(** Whenever the loop over the parameter names completes, it has appended one
    parameter per name, in order; a name that was not supplied is
    "not specified", a supplied one carries the value bound to the literal
    key. *)
Lemma parameters_loop_inv d names acc w ps w' :
  fold_each names (add_parameter d) acc w = (Ok ps, w') →
  w' = w
  ∧ ∃ tail, ps = acc ++ tail
      ∧ p_name <$> tail = names
      ∧ ∀ p, p ∈ tail →
          (d !! p_name p = None ∧ p_value p = VStr "not specified")
          ∨ (is_Some (d !! p_name p)
             ∧ d !! "test_case_parameter_name" = Some (p_value p)).
Proof.
  revert acc w. induction names as [ | n names IH]; intros acc w; cbn [fold_each].
  - intros [= <- <-]. split; [done | ]. exists []. rewrite app_nil_r.
    repeat split. by intros p ?%elem_of_nil.
  - intros Hrun. apply bind_ok_inv in Hrun as (acc' & w1 & Hstep & Hrest).
    destruct (IH acc' w1 Hrest) as (-> & tail & -> & Hnames & Htail).
    unfold add_parameter in Hstep.
    case_bool_decide as Hn.
    + destruct (d !! "test_case_parameter_name") as [v | ] eqn:Hv; [ | done].
      injection Hstep as <- <-. split; [done | ].
      exists (mkParameterType n v :: tail). rewrite <- app_assoc.
      repeat split; [by rewrite fmap_cons, Hnames | ].
      intros p [-> | Hp]%elem_of_cons; [by right | by apply Htail].
    + injection Hstep as <- <-. split; [done | ].
      exists (mkParameterType n (VStr "not specified") :: tail).
      rewrite <- app_assoc. repeat split; [by rewrite fmap_cons, Hnames | ].
      intros p [-> | Hp]%elem_of_cons; [ | by apply Htail].
      left. split; [ | done]. simpl. by apply eq_None_not_Some.
Qed.

Section Sent.
Context `{Imports}.

(** X12. Whenever [addTestcase] returns, it has sent, in this order, the
    query for the work item's parameter names, one test record under the
    mirror's [uri], and the fetch of the reload.  The record lists exactly the
    parameter names the service returned, in order (supplied parameters that
    the test case does not have are dropped); a name that was not supplied
    carries 'not specified', and a supplied name carries the value supplied
    under the literal name 'test_case_parameter_name'. *)
Theorem addTestcase_sends (w w' : World) (workitem : Workitem)
    (test_parameters : list TestParameter) :
  addTestcase workitem test_parameters w = (Ok tt, w') →
  ∃ names ps u,
    getTestCaseParameterNames (_polarion (self w)) (calls w) (w_uri workitem) = Some names
    ∧ attrs (self w) !! "uri" = Some u
    ∧ calls w' = calls w ++ [GetTestCaseParameterNames (w_uri workitem);
                             AddTestRecordToTestRun u (new_test_record workitem ps);
                             GetTestRunByUri u]
    ∧ p_name <$> ps = names
    ∧ ∀ p, p ∈ ps →
        (p_value p = VStr "not specified"
         ∧ p_name p ∉ (tp_name <$> test_parameters))
        ∨ (parameters_dict test_parameters !! "test_case_parameter_name"
           = Some (p_value p)
           ∧ p_name p ∈ (tp_name <$> test_parameters)).
Proof.
  intros Hop. unfold addTestcase in Hop.
  apply bind_ok_inv in Hop as (names & w1 & Hnames & Hop).
  apply remote_ok_inv in Hnames as [Hnames ->].
  apply bind_ok_inv in Hop as (ps & w2 & Hloop & Hop).
  apply parameters_loop_inv in Hloop as (-> & tail & -> & Htail & Hvalues).
  apply bind_ok_inv in Hop as (u & w3 & Huri & Hop).
  apply self_attr_ok_inv in Huri as [Huri ->].
  apply bind_ok_inv in Hop as ([] & w4 & Hsend & Hop).
  unfold remote_ in Hsend. apply remote_ok_inv in Hsend as [_ ->].
  exists names, tail, u. repeat split; try done.
  - match type of Hop with
    | _reloadFromPolarion ?w4 = _ => pose proof (reload_calls w4 u Huri) as Hcalls
    end.
    rewrite Hop in Hcalls. simpl in Hcalls. rewrite Hcalls. by rewrite <- !app_assoc.
  - intros p Hp. destruct (Hvalues p Hp) as [[Hnone Hvalue] | [Hsome Hvalue]].
    + left. split; [done | ]. intros Hin.
      apply (parameters_dict_keys test_parameters) in Hin as [? Hin].
      unfold parameters_dict in Hin. by rewrite Hnone in Hin.
    + right. split; [done | ]. by apply (parameters_dict_keys test_parameters).
Qed.

End Sent.

Lemma addTestcase_sends_witness :
  ∃ ps, calls extended_world
        = calls (demo_world demo_polarion)
          ++ [GetTestCaseParameterNames "wi%3";
              AddTestRecordToTestRun (VStr "run:1")
                (new_test_record (mkWorkitem "wi%3") ps);
              GetTestRunByUri (VStr "run:1")]
        ∧ p_name <$> ps = ["p1"; "p2"].
Proof.
  destruct (addTestcase_sends (H := demo_imports) (demo_world demo_polarion)
              extended_world (mkWorkitem "wi%3") [])
    as (names & ps & u & Hnames & Huri & Hcalls & Hps & _).
  - vm_compute. reflexivity.
  - vm_compute in Hnames. injection Hnames as <-.
    vm_compute in Huri. injection Huri as <-.
    exists ps. split; [exact Hcalls | exact Hps].
Defined.

(** ** The URI and revision of the test record *)

Lemma free_of_cons c x s : free_of c (String x s) ↔ x ≠ c ∧ free_of c s.
Proof.
  unfold free_of. simpl. rewrite not_elem_of_cons.
  split; (intros [? ?]; split; [congruence | done]).
Qed.

Lemma split_free c s : free_of c s → split c s = [s].
Proof.
  induction s as [ | x s IH]; [done | ].
  intros [Hx Hs]%free_of_cons. simpl.
  rewrite bool_decide_eq_false_2 by done. by rewrite (IH Hs).
Qed.

Lemma split_at_first c a b :
  free_of c a → split c (a +:+ String c b) = a :: split c b.
Proof.
  induction a as [ | x a IH]; simpl.
  - intros _. by rewrite bool_decide_eq_true_2.
  - intros [Hx Ha]%free_of_cons.
    rewrite bool_decide_eq_false_2 by done. by rewrite (IH Ha).
Qed.

(** X13. The test record that [addTestcase] builds splits the work item's
    URI at '%': without a '%' the whole URI is the test case URI and no
    revision is set; otherwise the part before the first '%' is the test case
    URI and the part up to the next '%' is the revision, and anything after a
    second '%' is dropped. *)
Theorem test_record_uri_and_revision (ps : list ParameterType) :
  (∀ uri, free_of "%" uri →
     new_test_record (mkWorkitem uri) ps = mkTestRecordType uri None ps)
  ∧ (∀ a b, free_of "%" a → free_of "%" b →
       new_test_record (mkWorkitem (a +:+ String "%" b)) ps
       = mkTestRecordType a (Some b) ps)
  ∧ (∀ a b rest, free_of "%" a → free_of "%" b →
       new_test_record (mkWorkitem (a +:+ String "%" (b +:+ String "%" rest))) ps
       = mkTestRecordType a (Some b) ps).
Proof.
  unfold new_test_record. simpl. repeat apply conj.
  - intros uri Hfree. by rewrite split_free.
  - intros a b Ha Hb. by rewrite split_at_first, split_free.
  - intros a b rest Ha Hb. by rewrite !split_at_first.
Qed.

Lemma test_record_uri_and_revision_witness :
  new_test_record (mkWorkitem "wi%3") [] = mkTestRecordType "wi" (Some "3") [].
Proof.
  destruct (test_record_uri_and_revision []) as (_ & Hrevision & _).
  refine (Hrevision "wi" "3" _ _).
  - unfold free_of. simpl.
    intros Hin. repeat (apply elem_of_cons in Hin as [Hin | Hin]; [discriminate | ]).
    by apply elem_of_nil in Hin.
  - unfold free_of. simpl.
    intros Hin. repeat (apply elem_of_cons in Hin as [Hin | Hin]; [discriminate | ]).
    by apply elem_of_nil in Hin.
Defined.

(** ** The mirror the constructor returns *)

Section Constructed.
Context `{Imports}.

Lemma records_part_keeps_collection w w' :
  records_part w = (Ok tt, w') →
  is_Some (_records (self w)) ∧ _records (self w') = _records (self w).
Proof.
  unfold records_part. run.
  destruct (_records (self w)) as [recs | ] eqn:Hrecs; [ | done].
  assert ((let* test_record := lift (getattr recs "TestRecord") in
           let* rs := lift (py_iter test_record) in
           for_each (enumerate rs) (λ '(index, r),
             modify_self (λ t, add_record t (Record__init__ r index)))) w
          = (Ok tt, w') → _records (self w') = Some recs) as Hloop.
  { destruct (getattr recs "TestRecord") as [test_record | e]; run; [ | done].
    destruct (py_iter test_record) as [rs | e]; run; [ | done].
    rewrite records_loop, enumerate_mirrors. intros [= <-]. simpl.
    destruct (add_records_frame (mirrors rs) (self w)) as (_ & _ & _ & _ & -> & _).
    done. }
  intros Hrun. split; [by eauto | ].
  destruct recs; try (by apply Hloop). revert Hrun. run. by intros [= <-].
Qed.

(** X14. The mirror the constructor returns holds the snapshot it was given
    or fetched as raw snapshot and as baseline.  Every key of the snapshot
    but [records] is an attribute with the snapshot's value, and no other
    attribute is set beyond those of the base initialiser.  The snapshot has
    a [records] entry, which is kept aside in [_records] and is not an
    attribute.  The request log shows the fetch, when there was one. *)
Theorem constructed_mirror (polarion : Polarion) (uri polarion_test_run : Val)
    (log : list Call) (fs : gmap string string) (w : World) :
  Testrun_new polarion uri polarion_test_run log fs = (Ok tt, w) →
  ∃ values recs,
    (uri = VNone → polarion_test_run = VObj values ∧ calls w = log)
    ∧ (uri ≠ VNone →
       getTestRunByUri polarion log uri = Some (VObj values)
       ∧ calls w = log ++ [GetTestRunByUri uri])
    ∧ _polarion_test_run (self w) = VObj values
    ∧ _original_polarion_test_run (self w) = VObj values
    ∧ values_get values "records" = Some recs
    ∧ _records (self w) = Some recs
    ∧ (∀ key v, key ≠ "records" → values_get values key = Some v →
         attrs (self w) !! key = Some v)
    ∧ (∀ key, key ≠ "records" → values_get values key = None →
         attrs (self w) !! key = Comments__init__ uri !! key)
    ∧ files w = fs ∧ _polarion (self w) = polarion.
Proof.
  intros Hnew.
  assert (∃ snapshot log',
            _buildWorkitemFromPolarion (started polarion uri snapshot log' fs) = (Ok tt, w)
            ∧ (uri = VNone → polarion_test_run = snapshot ∧ log' = log)
            ∧ (uri ≠ VNone →
               getTestRunByUri polarion log uri = Some snapshot
               ∧ log' = log ++ [GetTestRunByUri uri]))
    as (snapshot & log' & Hrun & Hsupplied & Hfetched).
  { destruct (is_none_dec uri) as [-> | Huri].
    - destruct (is_none_dec polarion_test_run) as [-> | Hsnap]; [done | ].
      rewrite init_supplied in Hnew by done.
      exists polarion_test_run, log. by repeat split.
    - destruct (getTestRunByUri polarion log uri) as [snapshot | ] eqn:Hfetch.
      + rewrite (init_fetched _ _ _ _ _ _ Huri Hfetch) in Hnew.
        exists snapshot, (log ++ [GetTestRunByUri uri]). by repeat split.
      + pose proof (init_fetch_fails _ _ polarion_test_run _ fs Huri Hfetch) as Hfail.
        by rewrite Hnew in Hfail. }
  destruct (build_ok_state _ _ Hrun) as (values & Hraw & Henv & Hattrs).
  destruct Henv as (Hcalls & Hfiles & Hclient & Hraw' & Hbase').
  simpl in Hraw, Hraw', Hbase', Hcalls, Hfiles, Hclient, Hattrs.
  unfold deepcopy in Hbase'. subst snapshot.
  destruct (build_ok_resolvable _ _ Hrun) as (values' & u & Hraw2 & Hu & Hfalse).
  simpl in Hraw2. injection Hraw2 as <-.
  rewrite (build_resolved (started polarion uri (VObj values) log' fs) values u
             eq_refl Hu Hfalse) in Hrun.
  apply records_part_keeps_collection in Hrun as [[recs Hsome] Hkept].
  simpl in Hsome, Hkept. rewrite flattened__records in Hsome. simpl in Hsome.
  destruct (values_get values "records") as [recs' | ] eqn:Hrecs; [ | done].
  injection Hsome as ->.
  exists values, recs. repeat split; try done.
  - by apply Hsupplied.
  - rewrite Hcalls. by apply Hsupplied.
  - by apply Hfetched.
  - rewrite Hcalls. by apply Hfetched.
  - rewrite Hkept, flattened__records. by rewrite Hrecs.
  - intros key v Hkey Hv. by rewrite (Hattrs key Hkey), Hv.
  - intros key Hkey Hv. rewrite (Hattrs key Hkey), Hv. by rewrite (right_id_L ∅ (∪)).
Qed.

End Constructed.

Lemma constructed_mirror_witness :
  attrs (self (demo_world demo_polarion)) !! "title" = Some (VStr "A")
  ∧ attrs (self (demo_world demo_polarion)) !! "records" = None.
Proof.
  destruct (constructed_mirror (H := demo_imports) demo_polarion VNone
              (demo_run "A" false) [] ∅ (demo_world demo_polarion))
    as (values & recs & Hsupplied & _ & _ & _ & _ & _ & Hset & _).
  - vm_compute. reflexivity.
  - destruct (Hsupplied eq_refl) as [Hvalues _]. injection Hvalues as <-. split.
    + apply Hset; [discriminate | ]. vm_compute. reflexivity.
    + vm_compute. reflexivity.
Defined.

(** ** A rebuild that fails after the guard *)

Section LateFailure.
Context `{Imports}.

===============

Please copy out every line of the preceding listing that carries "Hfetched".

◆ **ANSWER BOX**
    as (snapshot & log' & Hrun & Hsupplied & Hfetched).
  - by apply Hfetched.
  - rewrite Hcalls. by apply Hfetched.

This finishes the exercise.